A: This is not gravitational radiation. This is just changes in gravity measured by gravimeters due to the changing distribution of rock. As rock moves then from a Newtonian perspective this changes the Newtonian gravitational force locally.
Advanced physics though could be used. Sensitive atomic clocks placed around the world could pick up the buckling or rock. As the mass distribution changes the relative clock rates of atomic clocks would change. Gravitational radiation is also plausible, where some years back I calculated how gravitational radiation could be detected in a nuclear burst. With an earthquake the treatment would be difficult. but it is not impossible that measurable gravitation waves could be detected with LIGO or some other interferometer.
A: As you point out, these detected wavelike gravitational phenomena are in some senses similar to the "traditional" gravitational waves detected by LIGO, and in other senses different. So whether or not they count as "real" gravitational waves is essentially just a question of exactly where you draw the boundary of your definition. The physics community tends to universally formalize definitions for concepts much less often than the math community does, so different physicists might answer this question in different ways.

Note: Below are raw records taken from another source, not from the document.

(** One identity everywhere: the one that came in the header, or the new one. *)
Theorem one_identity k fresh c ctx : ContextRequestIDKey k <> RequestHeaderKey ->
  let c' := RequestID k fresh c in
  let id := if bool_decide (HeaderRequestID k c = "") then fresh else HeaderRequestID k c in
  GCtxRequestID k c' = id /\ HeaderRequestID k c' = id /\ Get (HeaderXRequestIDKey k) (Written c') = id /\
  CtxRequestID k (WrapCtx k c' ctx) = id /\ GetFromHeader (WrapCtx k c' ctx) (HeaderXRequestIDKey k) = id.
Proof.
  intros Hk c' id.
  assert (Hid : GCtxRequestID k c' = id /\ HeaderRequestID k c' = id /\ Get (HeaderXRequestIDKey k) (Written c') = id).
  { subst c' id. unfold RequestID, GCtxRequestID, HeaderRequestID, Get, Set_. case_bool_decide; cbn; by rewrite !lookup_insert_eq. }
  destruct Hid as (H1 & H2 & H3). split; [done|]. split; [done|]. split; [done|].
  unfold CtxRequestID, GetFromHeader, WrapCtx, GetFromCtx. cbn [assoc].
  rewrite (bool_decide_eq_false_2 (ContextRequestIDKey k = RequestHeaderKey)) by done.
  rewrite (bool_decide_eq_true_2 (ContextRequestIDKey k = ContextRequestIDKey k)) by done. done.
Qed.
End RequestID.

(** The keys are variables of the package: a second middleware with keys of
    its own changes those of the first. *)
Example keys_are_shared :
  let k := RequestID_keys [WithHeaderRequestIDKey "X-Trace"] initial_keys in
  RequestID_keys [WithHeaderRequestIDKey "X-Other"] k = mkKeys "request_id" "X-Other".
Proof. reflexivity. Qed.

(** ** Logged bodies *)

Definition contentMark : string := " ...... ".
Definition WithMaxLen (maxLen : Z) (o : Z) : result string Z := if maxLen <? Z.of_nat (str_len contentMark) then Panic else Ok maxLen.
Definition getResponseBody (body : string) (maxLen : nat) : string :=
  let l := Nat.min (str_len body) maxLen in
  if (str_len body =? 0)%nat then "" else if (l =? 0)%nat then ""
  else if (l <? maxLen)%nat then str_take (l - 1) body
  else str_take (maxLen - str_len contentMark) body +:+ contentMark.
Definition getRequestBody (body : string) (maxLen : nat) : string :=
  if (str_len body =? 0)%nat then "" else if (str_len body <? maxLen)%nat then body
  else str_take (maxLen - str_len contentMark) body +:+ contentMark.
(** The response in the log of gRPC. *)
Definition grpc_response (data : string) (maxLength : nat) : string :=
  if (maxLength <? str_len data)%nat then str_take maxLength data +:+ contentMark else data.

Lemma str_len_take n s : str_len (str_take n s) = Nat.min n (str_len s).
Proof.
  pose proof (f_equal str_len (take_drop_s n s)) as H. rewrite str_len_app, str_len_drop in H. lia.
Qed.
(** A logged body is no longer than the limit, with the mark. *)
Lemma logged_body_bounded body maxLen : (str_len contentMark <= maxLen)%nat ->
  (str_len (getResponseBody body maxLen) <= maxLen)%nat /\ (str_len (getRequestBody body maxLen) <= maxLen)%nat.
Proof.
  intros Hm. unfold getResponseBody, getRequestBody.
  assert (Hmark : (str_len (str_take (maxLen - str_len contentMark) body +:+ contentMark) <= maxLen)%nat)
    by (rewrite str_len_app, str_len_take; lia).
  split; repeat case_match; rewrite ?str_len_take; cbn [str_len]; lia || exact Hmark.
Qed.

(** The last byte of a short response is not logged; a response of exactly the
    limit is cut; gRPC logs more than its limit. *)
Example response_without_last_byte : getResponseBody "{}" 300 = "{".
Proof. reflexivity. Qed.
Example response_of_the_limit : getResponseBody "0123456789" 10 = "01 ...... ".
Proof. reflexivity. Qed.
Example grpc_logs_more : str_len (grpc_response "0123456789" 8) = 16%nat.
Proof. reflexivity. Qed.

(** ** Retries and timeouts of gRPC clients *)

Definition codes_DeadlineExceeded : Z := 4.
Record retryOptions : Type := mkRetry { times : Z; interval : Z; errCodes : list Z }.
Inductive RetryOption : Type := RTimes (n : Z) | RInterval (t : Z) | RErrCodes (codes : list Z).
Definition WithRetryTimes (n : Z) (o : retryOptions) : retryOptions := mkRetry (if 10 <? n then 10 else n) (interval o) (errCodes o).
Definition WithRetryInterval (t : Z) (o : retryOptions) : retryOptions :=
  mkRetry (times o) (if t <? millisecond then millisecond else if 10 * second <? t then 10 * second else t) (errCodes o).
(** The codes are added to the package variable when the option is made; the
    option sets what the variable is when it is applied. *)
Definition add_codes (codes defaultErrCodes : list Z) : list Z :=
  defaultErrCodes ++ filter (fun c => c ∉ [codes_Internal; codes_DeadlineExceeded; codes_Unavailable]) codes.
Definition make_option (defaultErrCodes : list Z) (p : RetryOption) : list Z :=
  match p with RErrCodes codes => add_codes codes defaultErrCodes | _ => defaultErrCodes end.
Definition apply_option (defaultErrCodes : list Z) (o : retryOptions) (p : RetryOption) : retryOptions :=
  match p with
  | RTimes n => WithRetryTimes n o
  | RInterval t => WithRetryInterval t o
  | RErrCodes _ => mkRetry (times o) (interval o) defaultErrCodes
  end.
Definition UnaryClientRetry (opts : list RetryOption) (defaultErrCodes : list Z) : retryOptions * list Z :=
  let defaultErrCodes := foldl make_option defaultErrCodes opts in
  (foldl (apply_option defaultErrCodes) (mkRetry 2 (100 * millisecond) defaultErrCodes) opts, defaultErrCodes).

Lemma retry_bounds opts d : Forall (fun p => match p with RTimes n => 0 <= n | _ => True end) opts ->
  let o := (UnaryClientRetry opts d).1 in 0 <= times o <= 10 /\ millisecond <= interval o <= 10 * second.
Proof.
  intros Ho. cbn. generalize (foldl make_option d opts) as d'. intros d'.
  assert (H0 : 0 <= times (mkRetry 2 (100 * millisecond) d') <= 10 /\ millisecond <= interval (mkRetry 2 (100 * millisecond) d') <= 10 * second)
    by (cbn; unfold second, millisecond; lia).
  revert H0. generalize (mkRetry 2 (100 * millisecond) d') as o. induction Ho as [|p opts Hp Ho IH]; intros o H0; [done|]. cbn. apply IH.
  destruct p as [n|t|codes]; cbn; [| |done].
  - case_match; lia.
  - unfold second, millisecond in *. repeat case_match; lia.
Qed.

(** Retries on Unavailable cannot be asked for, and what one client asks for
    holds for the clients made later. *)
Example unavailable_is_ignored : errCodes (UnaryClientRetry [RErrCodes [codes_Unavailable]] [codes_Internal]).1 = [codes_Internal].
Proof. reflexivity. Qed.
Example codes_are_shared :
  let '(_, d) := UnaryClientRetry [RErrCodes [8]] [codes_Internal] in errCodes (UnaryClientRetry [] d).1 = [codes_Internal; 8].
Proof. reflexivity. Qed.

Definition UnaryClientTimeout (d : Z) : Z := if d <? millisecond then 10 * second else d.
(** The timeout of gin: none below a millisecond. *)
Definition Timeout (d : Z) : option Z := if d <? millisecond then None else Some d.
End Middleware.
Lemma final_answer_relayed_once_witness :
  assistant_content [user_entry "hello"; assistant_entry "42"] = Some "42"
  /\ trace (run (scripted SampleWeb.answered)
              (fire Sample.formatError Sample.config 0) Sample.polling tt)
     = [ContinueGet "http://localhost:8000/state";
        SlackUpdate "xoxb-1" "C1" "1700000001.000200" (complete_text "42")].
Proof.
  split; [reflexivity|].
  assert (Hp : (polls Sample.session < maxPolls)%nat) by (unfold maxPolls; cbn; lia).
  assert (Hl : (lastMessageCount Sample.session
                < length [user_entry "hello"; assistant_entry "42"])%nat)
    by (cbn; lia).
  assert (Ht : JsString.trim "42" <> "") by (vm_compute; discriminate).
  exact (proj1 (final_answer_relayed_once Sample.formatError Sample.config unit
                  (scripted SampleWeb.answered) 0 Sample.polling tt Sample.session
                  (state_answer SampleWeb.answered) tt _ _ "42"
                  eq_refl eq_refl Hp eq_refl eq_refl eq_refl Hl eq_refl Ht
                  eq_refl eq_refl)).
Defined.

Lemma finished_without_history_gets_notice_witness :
  reported (state_answer SampleWeb.finished_empty) = Some (Sample.state None false)
  /\ trace (run (scripted SampleWeb.finished_empty)
              (fire Sample.formatError Sample.config 0) Sample.polling tt)
     = [ContinueGet "http://localhost:8000/state";
        SlackUpdate "xoxb-1" "C1" "1700000001.000200" processing_complete_text].
Proof.
  split; [reflexivity|].
  assert (Hp : (polls Sample.session < maxPolls)%nat) by (unfold maxPolls; cbn; lia).
  exact (proj1 (finished_without_history_gets_notice Sample.formatError Sample.config
                  unit (scripted SampleWeb.finished_empty) 0 Sample.polling tt
                  Sample.session (state_answer SampleWeb.finished_empty) tt _
                  eq_refl eq_refl Hp eq_refl eq_refl eq_refl (or_introl eq_refl)
                  eq_refl eq_refl)).
Defined.

Lemma callback_requests_witness :
  intervals Sample.polling !! O = Some Sample.session
  /\ (count is_relay
        (trace (run (scripted SampleWeb.answered)
                  (fire Sample.formatError Sample.config 0) Sample.polling tt))
      <= 1)%nat.
Proof.
  split; [reflexivity|].
  exact (proj1 (proj2 (callback_requests Sample.formatError Sample.config unit
                         (scripted SampleWeb.answered) 0 Sample.polling tt
                         Sample.session eq_refl))).
Defined.

Lemma callback_leaves_other_sessions_witness :
  O <> 1%nat
  /\ intervals (memory (run (scripted SampleWeb.answered)
                          (fire Sample.formatError Sample.config 0)
                          SampleWeb.two_sessions tt)) !! 1%nat
     = Some SampleWeb.other_session.
Proof.
  assert (H : O <> 1%nat) by discriminate.
  split; [exact H|].
  exact (proj1 (callback_leaves_other_sessions Sample.formatError Sample.config unit
                  (scripted SampleWeb.answered) 0 1 SampleWeb.two_sessions tt H)).
Defined.

Lemma session_ends_within_budget_witness :
  polls Sample.session = O
  /\ (count is_state_query
        (trace (run_ticks Sample.formatError Sample.config (scripted Sample.busy)
                  400 0 Sample.polling tt))
      <= maxPolls)%nat.
Proof.
  split; [reflexivity|].
  exact (proj1 (session_ends_within_budget Sample.formatError Sample.config unit
                  (scripted Sample.busy) 400 0 Sample.polling tt Sample.session
                  eq_refl eq_refl eq_refl)).
Defined.

Lemma missing_header_unauthorized_witness :
  truthy_opt (x_slack_signature
                (SampleWeb.unsigned (SampleWeb.body "event_callback" None))) = false
  /\ replies_of
       (completed
          (run (scripted Sample.busy)
             (handleSlackWebhook Sample.hmac Sample.formatError SampleWeb.stringify
                SampleWeb.now (SampleWeb.unsigned (SampleWeb.body "event_callback" None))
                "s3cr3t" (handleEvent Sample.formatError Sample.new_RegExp Sample.config) no_exchange)
             empty_sys tt))
     = [{| reply_status := 401; reply_body := JsonError "Unauthorized" |}].
Proof.
  split; [reflexivity|].
  by rewrite (missing_header_unauthorized Sample.hmac Sample.formatError
                SampleWeb.stringify unit (scripted Sample.busy) SampleWeb.now
                (SampleWeb.unsigned (SampleWeb.body "event_callback" None))
                "s3cr3t" (handleEvent Sample.formatError Sample.new_RegExp Sample.config)
                empty_sys tt (or_introl eq_refl)).
Defined.

Lemma stale_request_unauthorized_witness :
  300 < Z.abs (SampleWeb.now / 1000 - 1699990000)
  /\ replies_of
       (completed
          (run (scripted Sample.busy)
             (handleSlackWebhook Sample.hmac Sample.formatError SampleWeb.stringify
                SampleWeb.now
                (SampleWeb.signed "1699990000" (SampleWeb.body "event_callback" None))
                "s3cr3t" (handleEvent Sample.formatError Sample.new_RegExp Sample.config) no_exchange)
             empty_sys tt))
     = [{| reply_status := 401; reply_body := JsonError "Unauthorized" |}].
Proof.
  assert (H : 300 < Z.abs (SampleWeb.now / 1000 - 1699990000)) by (by vm_compute).
  split; [exact H|].
  assert (Hs : mySignature Sample.hmac "s3cr3t" "1699990000"
                 (SampleWeb.stringify (SampleWeb.body "event_callback" None)) <> "")
    by (vm_compute; discriminate).
  by rewrite (stale_request_unauthorized Sample.hmac Sample.formatError
                SampleWeb.stringify unit (scripted Sample.busy) SampleWeb.now
                (SampleWeb.signed "1699990000" (SampleWeb.body "event_callback" None))
                "s3cr3t" (handleEvent Sample.formatError Sample.new_RegExp Sample.config)
                empty_sys tt _ "1699990000" 1699990000 eq_refl eq_refl Hs eq_refl H).
Defined.

Lemma wrong_length_signature_is_server_error_witness :
  String.length "v0=bad"
  <> String.length
       (mySignature Sample.hmac "s3cr3t" "1700000000"
          (SampleWeb.stringify (SampleWeb.body "event_callback" None)))
  /\ replies_of
       (completed
          (run (scripted Sample.busy)
             (handleSlackWebhook Sample.hmac Sample.formatError SampleWeb.stringify
                SampleWeb.now
                (SampleWeb.badly_signed "1700000000"
                   (SampleWeb.body "event_callback" None))
                "s3cr3t" (handleEvent Sample.formatError Sample.new_RegExp Sample.config) no_exchange)
             empty_sys tt))
     = [{| reply_status := 500; reply_body := JsonError "Internal server error" |}].
Proof.
  assert (Hl : String.length "v0=bad"
               <> String.length
                    (mySignature Sample.hmac "s3cr3t" "1700000000"
                       (SampleWeb.stringify (SampleWeb.body "event_callback" None))))
    by (vm_compute; discriminate).
  split; [exact Hl|].
  assert (Hf : JsString.parseInt "1700000000" = NaN
               \/ exists n, JsString.parseInt "1700000000" = Num n
                            /\ Z.abs (SampleWeb.now / 1000 - n) <= 300).
  { right. exists 1700000000. split; [reflexivity|by vm_compute]. }
  assert (H1 : "v0=bad" <> "") by discriminate.
  assert (H2 : "1700000000" <> "") by discriminate.
  exact (proj1 (wrong_length_signature_is_server_error Sample.hmac Sample.formatError
                  SampleWeb.stringify unit (scripted Sample.busy) SampleWeb.now
                  (SampleWeb.badly_signed "1700000000"
                     (SampleWeb.body "event_callback" None))
                  "s3cr3t" (handleEvent Sample.formatError Sample.new_RegExp Sample.config)
                  empty_sys tt "v0=bad" "1700000000" eq_refl eq_refl H1 H2 Hf Hl)).
Defined.

Lemma sample_signature_nonempty (t : string) (p : SlackWebhookPayload) :
  mySignature Sample.hmac "s3cr3t" t (SampleWeb.stringify p) <> "".
Proof. discriminate. Defined.

Lemma sample_signature_verifies (p : SlackWebhookPayload) :
  verifySlackSignature Sample.hmac SampleWeb.now "s3cr3t"
    (mySignature Sample.hmac "s3cr3t" "1700000000" (SampleWeb.stringify p))
    "1700000000" (SampleWeb.stringify p)
  = Returned true.
Proof.
  apply (verify_accepts_fresh Sample.hmac SampleWeb.now "s3cr3t" _ "1700000000"
           (SampleWeb.stringify p) 1700000000 eq_refl).
  split; [by vm_compute|reflexivity].
Defined.

Lemma verified_event_runs_handler_witness :
  payload_type (SampleWeb.body "event_callback" None) = "event_callback"
  /\ trace (run (scripted Sample.busy)
              (handleSlackWebhook Sample.hmac Sample.formatError SampleWeb.stringify
                 SampleWeb.now
                 (SampleWeb.signed "1700000000" (SampleWeb.body "event_callback" None))
                 "s3cr3t" (handleEvent Sample.formatError Sample.new_RegExp Sample.config) no_exchange)
              empty_sys tt)
     = trace (run (scripted Sample.busy)
                (handleEvent Sample.formatError Sample.new_RegExp Sample.config
                   (SampleWeb.body "event_callback" None)) empty_sys tt).
Proof.
  split; [reflexivity|].
  assert (H2 : "1700000000" <> "") by discriminate.
  exact (proj1 (proj2 (verified_event_runs_handler Sample.hmac Sample.formatError
                         SampleWeb.stringify unit (scripted Sample.busy) SampleWeb.now
                         (SampleWeb.signed "1700000000"
                            (SampleWeb.body "event_callback" None))
                         "s3cr3t" (handleEvent Sample.formatError Sample.new_RegExp Sample.config)
                         empty_sys tt _ "1700000000" eq_refl eq_refl
                         (sample_signature_nonempty _ _) H2
                         (sample_signature_verifies _) eq_refl))).
Defined.

Lemma challenge_echoed_witness :
  challenge (SampleWeb.body "url_verification" (Some "3eZbrw1a")) = Some "3eZbrw1a"
  /\ replies_of
       (completed
          (run (scripted Sample.busy)
             (handleSlackWebhook Sample.hmac Sample.formatError SampleWeb.stringify
                SampleWeb.now
                (SampleWeb.signed "1700000000"
                   (SampleWeb.body "url_verification" (Some "3eZbrw1a")))
                "s3cr3t" (handleEvent Sample.formatError Sample.new_RegExp Sample.config) no_exchange)
             empty_sys tt))
     = [{| reply_status := 200; reply_body := JsonChallenge "3eZbrw1a" |}].
Proof.
  split; [reflexivity|].
  assert (H2 : "1700000000" <> "") by discriminate.
  assert (H3 : "3eZbrw1a" <> "") by discriminate.
  by rewrite (challenge_echoed Sample.hmac Sample.formatError SampleWeb.stringify
                unit (scripted Sample.busy) SampleWeb.now
                (SampleWeb.signed "1700000000"
                   (SampleWeb.body "url_verification" (Some "3eZbrw1a")))
                "s3cr3t" (handleEvent Sample.formatError Sample.new_RegExp Sample.config)
                empty_sys tt _ "1700000000" "3eZbrw1a" eq_refl eq_refl
                (sample_signature_nonempty _ _) H2
                (sample_signature_verifies _) eq_refl eq_refl H3).
Defined.

Lemma unknown_type_bad_request_witness :
  truthy_opt (challenge (SampleWeb.body "url_verification" None)) = false
  /\ replies_of
       (completed
          (run (scripted Sample.busy)
             (handleSlackWebhook Sample.hmac Sample.formatError SampleWeb.stringify
                SampleWeb.now
                (SampleWeb.signed "1700000000" (SampleWeb.body "url_verification" None))
                "s3cr3t" (handleEvent Sample.formatError Sample.new_RegExp Sample.config) no_exchange)
             empty_sys tt))
     = [{| reply_status := 400; reply_body := JsonError "Unknown event type" |}].
Proof.
  split; [reflexivity|].
  assert (H2 : "1700000000" <> "") by discriminate.
  assert (H3 : payload_type (SampleWeb.body "url_verification" None) <> "event_callback")
    by discriminate.
  by rewrite (unknown_type_bad_request Sample.hmac Sample.formatError
                SampleWeb.stringify unit (scripted Sample.busy) SampleWeb.now
                (SampleWeb.signed "1700000000" (SampleWeb.body "url_verification" None))
                "s3cr3t" (handleEvent Sample.formatError Sample.new_RegExp Sample.config)
                empty_sys tt _ "1700000000" eq_refl eq_refl
                (sample_signature_nonempty _ _) H2
                (sample_signature_verifies _) H3 (or_intror eq_refl)).
Defined.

Nevertheless, I personally would argue that these aren't "real" graviational waves, because I think that they're sort of qualitatively less interesting. Although I haven't thought about this very carefully, I think that a rough heuristic for a useful place to draw the boundary is "Would these waves still exist if the speed of light/gravity were infinite?". For "traditional" gravity waves like from black hole mergers, I believe that the answer is no, because they display some periodic aspects that don't simply reflect the periodicity of the sources. But for these seismic waves, the answer is yes, because they would still appear (very slightly sooner) with the same qualitative behavior in a hypothetical non-relativistic universe perfectly described by Newtonian gravity with no delay. So that makes then in some sense "less interesting" (and certainly not a useful experimental validation of GR).
I'm sure that there are some more subtle edge cases where this heuristic remains ambiguous, though.